Direct primary care is a concept that is swiftly gaining ground in the mainstream healthcare industry. Patients who are mainly homebound, often grapple with complicated medical issues which are costly as well.
They also have issues visiting the offices of doctors, clinics, and hospitals. Some also tend to be more comfortable and happier when they are at home.
This may lead to a direct primary care wave that engulfs the healthcare sector in the near future.
Reports by McKinsey indicate estimates of close to $265 billion in care services (covering up to 25% of healthcare costs) for Medicare Advantage and Medicare-fee-for-service beneficiaries switching to home-based patient care models by 2025.
There will be a team-centric primary care framework that will also encompass non-conventional service providers as per experts.
Direct primary care is a model of alternative and affordable care which does away with the third-party billing and fee-for-service payment system.
Patients can get quality care at home while paying providers a flat monthly or annual charge for routine services including lab testing, quarterly examinations, telemedicine or telehealth, and home-based visits as well.
At the same time, while this system enhances patient access, it will also have ramifications for the health insurance system as well.
Many believe that there could be a more rational and universal framework for getting direct primary care into the health insurance package of benefits for consumers.
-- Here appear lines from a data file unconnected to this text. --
(* ===== verification/Refs.v ===== *)
(** Listing references: [core/commands/refs.go].

    A node's links are a function of its CID.  Every fetch and every write takes
    its outcome from a list of faults, so that all error paths are runs of the
    model.  The recursion is over the DAG; [fuel] bounds its height. *)
From Stdlib Require Import ZArith Lia String.
From stdpp Require Import base list strings gmap relations.
From S2P Require Import Prelude GoStrings.

Local Open Scope Z_scope.

(** The DAG and the encoder of CIDs. *)
Class RefsEnv := {
  Links : string -> list (string * string);   (** name and CID of each link *)
  Encode : string -> string;
}.

Record RefWriter := MkRefWriter { Unique : bool; MaxDepth : Z; PrintFmt : string }.

(** [RefWrapper] as it is emitted, with the edge it renders. *)
Record ref_out := MkRef_out { Ref : string; edge : string * string * string }.

(** [rw.seen], what was emitted and the outcomes to come. *)
Record rstate := MkRState { seen : gmap string Z; out : list ref_out; errs : list string; faults : list (option error) }.

Section Refs.
Context `{RefsEnv} (rw : RefWriter).

Definition next (s : rstate) : option error * rstate :=
  match faults s with
  | [] => (None, s)
  | f :: fs => (f, MkRState (seen s) (out s) (errs s) fs)
  end.

Definition see (c : string) (depth : Z) (s : rstate) : rstate :=
  MkRState (<[c := depth]> (seen s)) (out s) (errs s) (faults s).

(** [goDeeper], [shouldWrite]. *)
Definition visit (c : string) (depth : Z) (s : rstate) : bool * bool * rstate :=
  let atMaxDepth := (0 <=? MaxDepth rw) && (depth =? MaxDepth rw) in
  let overMaxDepth := (0 <=? MaxDepth rw) && (MaxDepth rw <? depth) in
  if overMaxDepth then (false, false, s)
  else if negb (Unique rw) then (negb atMaxDepth, true, s)
  else
    match seen s !! c with
    | Some oldDepth =>
        if (MaxDepth rw <? 0) || (oldDepth <=? depth) then (false, false, s)
        else (negb atMaxDepth, false, see c depth s)
    | None => (negb atMaxDepth, true, see c depth s)
    end.

Definition edge_text (from to linkname : string) : string :=
  if String.eqb (PrintFmt rw) "" then Encode to
  else ReplaceAll (ReplaceAll (ReplaceAll (PrintFmt rw) "<src>" (Encode from)) "<dst>" (Encode to)) "<linkname>" linkname.

(** The outcome stands for the check of the context and for [Emit]. *)
Definition WriteEdge (from to linkname : string) (s : rstate) : option error * rstate :=
  let '(err, s) := next s in
  match err with
  | Some e => (Some e, s)
  | None => (None, MkRState (seen s) (out s ++ [MkRef_out (edge_text from to linkname) (from, to, linkname)]) (errs s) (faults s))
  end.

(** [None]: out of fuel; otherwise the count and the error. *)
Definition walked : Type := option (Z * option error).

(** The loop over the links of [nc]; [deeper]: the recursive call on a child. *)
Fixpoint refs_loop (deeper : string -> rstate -> walked * rstate) (nc : string) (depth : Z) (links : list (string * string)) (count : Z)
    (s : rstate) : walked * rstate :=
  match links with
  | [] => (Some (count, None), s)
  | (name, lc) :: links =>
      let '(goDeeper, shouldWrite, s) := visit lc (depth + 1) s in
      if negb shouldWrite && negb goDeeper then refs_loop deeper nc depth links count s
      else
        let '(err, s) := next s in
        match err with
        | Some e => (Some (count, Some e), s)
        | None =>
            let '(err, count, s) :=
              if shouldWrite then
                let '(err, s) := WriteEdge nc lc name s in
                (err, match err with Some _ => count | None => count + 1 end, s)
              else (None, count, s) in
            match err with
            | Some e => (Some (count, Some e), s)
            | None =>
                if goDeeper then
                  let '(c, s) := deeper lc s in
                  match c with
                  | None => (None, s)
                  | Some (c, Some e) => (Some (count + c, Some e), s)
                  | Some (c, None) => refs_loop deeper nc depth links (count + c) s
                  end
                else refs_loop deeper nc depth links count s
            end
        end
  end.

Fixpoint writeRefsRecursive (fuel : nat) (n : string) (depth : Z) (s : rstate) : walked * rstate :=
  match fuel with
  | O => (None, s)
  | S fuel => refs_loop (fun c => writeRefsRecursive fuel c (depth + 1)) n depth (Links n) 0 s
  end.

Definition WriteRefs (fuel : nat) (c : string) (s : rstate) : walked * rstate :=
  let '(err, s) := next s in
  match err with
  | Some e => (Some (0, Some e), s)
  | None => writeRefsRecursive fuel c 0 s
  end.

(** The command's loop over the resolved arguments; [Some e]: the error it
    returns. *)
Fixpoint refs_run (fuel : nat) (objs : list string) (s : rstate) : option (option error) * rstate :=
  match objs with
  | [] => (Some None, s)
  | o :: objs =>
      let '(r, s) := WriteRefs fuel o s in
      match r with
      | None => (None, s)
      | Some (_, None) => refs_run fuel objs s
      | Some (_, Some e) =>
          let '(err, s) := next s in
          match err with
          | Some e' => (Some (Some e'), s)
          | None => refs_run fuel objs (MkRState (seen s) (out s) (errs s ++ [e]) (faults s))
          end
      end
  end.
Here are some other points worth noting in this regard:
There will be a digital framework necessary for the success of the system and for driving the service provider network with proper tools and other infrastructure.
Community-based entities will have to be integrated into the care network and providers should be able to leverage technologies for data capturing, onboarding, exchange, and digitization as well.
They should support several use cases including quality reporting and SDOH as well. Suitable cloud-based digital platforms can boost the multiple relationships and procedures required to coordinate patient care.
Through analytics and information-sharing, along with the inclusion of both non-medical and medical services, providers may tap a sizable care network and community for patients.
Direct primary care is an alternative system of healthcare that eliminates the fee-for-service payment system and third-party billing. It involves direct patient care with lower costs, easier accessibility, and better engagement and outcomes.
Technology is the driving force behind primary care, enabling the digital infrastructure for at-home primary care services, onboarding, data sharing, analytics, SDOH, exchange, and more.
At the same time, it will help providers take care of the multiple care procedures and coordination mechanisms more effectively.
Direct primary care has several benefits including better patient outcomes, lower physician fatigue, more time spent with patients, lower medical costs overall, greater transparency in billing, zero reimbursement or administrative hassles for providers, more convenience, and a lot more.
Direct primary care impacts healthcare costs greatly. They come down sizably since telemedicine and other remote solutions do away with the need for hospital visits.
At the same time, administrative and infrastructural load reduces greatly, which ultimately lowers costs. Third-party billing and fee-for-service systems are not required, with more transparency and annual/monthly fees for flat charges.